::: Supplied records
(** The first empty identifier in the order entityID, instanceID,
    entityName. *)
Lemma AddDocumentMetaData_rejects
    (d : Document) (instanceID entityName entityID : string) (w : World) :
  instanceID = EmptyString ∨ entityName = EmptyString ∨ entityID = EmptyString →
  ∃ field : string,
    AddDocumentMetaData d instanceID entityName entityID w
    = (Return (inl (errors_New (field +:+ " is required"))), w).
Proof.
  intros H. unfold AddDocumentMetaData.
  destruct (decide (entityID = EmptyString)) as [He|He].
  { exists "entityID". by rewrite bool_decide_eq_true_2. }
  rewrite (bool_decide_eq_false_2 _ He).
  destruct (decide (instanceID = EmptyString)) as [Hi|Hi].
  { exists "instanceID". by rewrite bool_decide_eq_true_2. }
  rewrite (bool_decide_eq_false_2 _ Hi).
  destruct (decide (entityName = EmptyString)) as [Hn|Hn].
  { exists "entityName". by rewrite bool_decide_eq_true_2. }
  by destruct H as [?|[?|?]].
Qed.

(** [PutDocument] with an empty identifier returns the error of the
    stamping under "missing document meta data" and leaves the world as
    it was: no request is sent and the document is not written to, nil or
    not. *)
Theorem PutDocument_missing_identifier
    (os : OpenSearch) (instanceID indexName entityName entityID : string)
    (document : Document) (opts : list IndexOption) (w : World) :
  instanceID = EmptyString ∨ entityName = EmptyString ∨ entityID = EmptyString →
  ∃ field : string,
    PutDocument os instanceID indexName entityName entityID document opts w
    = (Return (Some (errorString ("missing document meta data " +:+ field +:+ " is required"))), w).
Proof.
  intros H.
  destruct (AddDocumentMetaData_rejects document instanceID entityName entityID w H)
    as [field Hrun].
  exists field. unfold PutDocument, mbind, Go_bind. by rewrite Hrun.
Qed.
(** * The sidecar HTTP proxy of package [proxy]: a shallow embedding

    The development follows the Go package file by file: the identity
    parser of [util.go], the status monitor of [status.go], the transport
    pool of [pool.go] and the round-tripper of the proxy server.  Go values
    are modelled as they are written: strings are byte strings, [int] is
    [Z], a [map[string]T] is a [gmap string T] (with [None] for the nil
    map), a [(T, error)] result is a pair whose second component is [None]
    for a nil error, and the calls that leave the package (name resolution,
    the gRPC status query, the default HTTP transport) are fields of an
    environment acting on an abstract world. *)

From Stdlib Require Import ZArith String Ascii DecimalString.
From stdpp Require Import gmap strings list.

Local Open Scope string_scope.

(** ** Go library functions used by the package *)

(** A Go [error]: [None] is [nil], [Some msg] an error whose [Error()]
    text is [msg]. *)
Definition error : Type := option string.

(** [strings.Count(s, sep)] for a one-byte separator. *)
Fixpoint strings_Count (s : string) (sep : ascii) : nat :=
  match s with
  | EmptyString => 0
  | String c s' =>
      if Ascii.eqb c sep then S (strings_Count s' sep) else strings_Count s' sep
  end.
::::::
What this task involves: Here the job is to restate all of the data word for word.

Result of this task:
(** The first empty identifier in the order entityID, instanceID,
    entityName. *)
Lemma AddDocumentMetaData_rejects
    (d : Document) (instanceID entityName entityID : string) (w : World) :
  instanceID = EmptyString ∨ entityName = EmptyString ∨ entityID = EmptyString →
  ∃ field : string,
    AddDocumentMetaData d instanceID entityName entityID w
    = (Return (inl (errors_New (field +:+ " is required"))), w).
Proof.
  intros H. unfold AddDocumentMetaData.
  destruct (decide (entityID = EmptyString)) as [He|He].
  { exists "entityID". by rewrite bool_decide_eq_true_2. }
  rewrite (bool_decide_eq_false_2 _ He).
  destruct (decide (instanceID = EmptyString)) as [Hi|Hi].
  { exists "instanceID". by rewrite bool_decide_eq_true_2. }
  rewrite (bool_decide_eq_false_2 _ Hi).
  destruct (decide (entityName = EmptyString)) as [Hn|Hn].
  { exists "entityName". by rewrite bool_decide_eq_true_2. }
  by destruct H as [?|[?|?]].
Qed.

(** [PutDocument] with an empty identifier returns the error of the
    stamping under "missing document meta data" and leaves the world as
    it was: no request is sent and the document is not written to, nil or
    not. *)
Theorem PutDocument_missing_identifier
    (os : OpenSearch) (instanceID indexName entityName entityID : string)
    (document : Document) (opts : list IndexOption) (w : World) :
  instanceID = EmptyString ∨ entityName = EmptyString ∨ entityID = EmptyString →
  ∃ field : string,
    PutDocument os instanceID indexName entityName entityID document opts w
    = (Return (Some (errorString ("missing document meta data " +:+ field +:+ " is required"))), w).
Proof.
  intros H.
  destruct (AddDocumentMetaData_rejects document instanceID entityName entityID w H)
    as [field Hrun].
  exists field. unfold PutDocument, mbind, Go_bind. by rewrite Hrun.
Qed.
(** * The sidecar HTTP proxy of package [proxy]: a shallow embedding

    The development follows the Go package file by file: the identity
    parser of [util.go], the status monitor of [status.go], the transport
    pool of [pool.go] and the round-tripper of the proxy server.  Go values
    are modelled as they are written: strings are byte strings, [int] is
    [Z], a [map[string]T] is a [gmap string T] (with [None] for the nil
    map), a [(T, error)] result is a pair whose second component is [None]
    for a nil error, and the calls that leave the package (name resolution,
    the gRPC status query, the default HTTP transport) are fields of an
    environment acting on an abstract world. *)

From Stdlib Require Import ZArith String Ascii DecimalString.
From stdpp Require Import gmap strings list.

Local Open Scope string_scope.

(** ** Go library functions used by the package *)

(** A Go [error]: [None] is [nil], [Some msg] an error whose [Error()]
    text is [msg]. *)
Definition error : Type := option string.

(** [strings.Count(s, sep)] for a one-byte separator. *)
Fixpoint strings_Count (s : string) (sep : ascii) : nat :=
  match s with
  | EmptyString => 0
  | String c s' =>
      if Ascii.eqb c sep then S (strings_Count s' sep) else strings_Count s' sep
  end.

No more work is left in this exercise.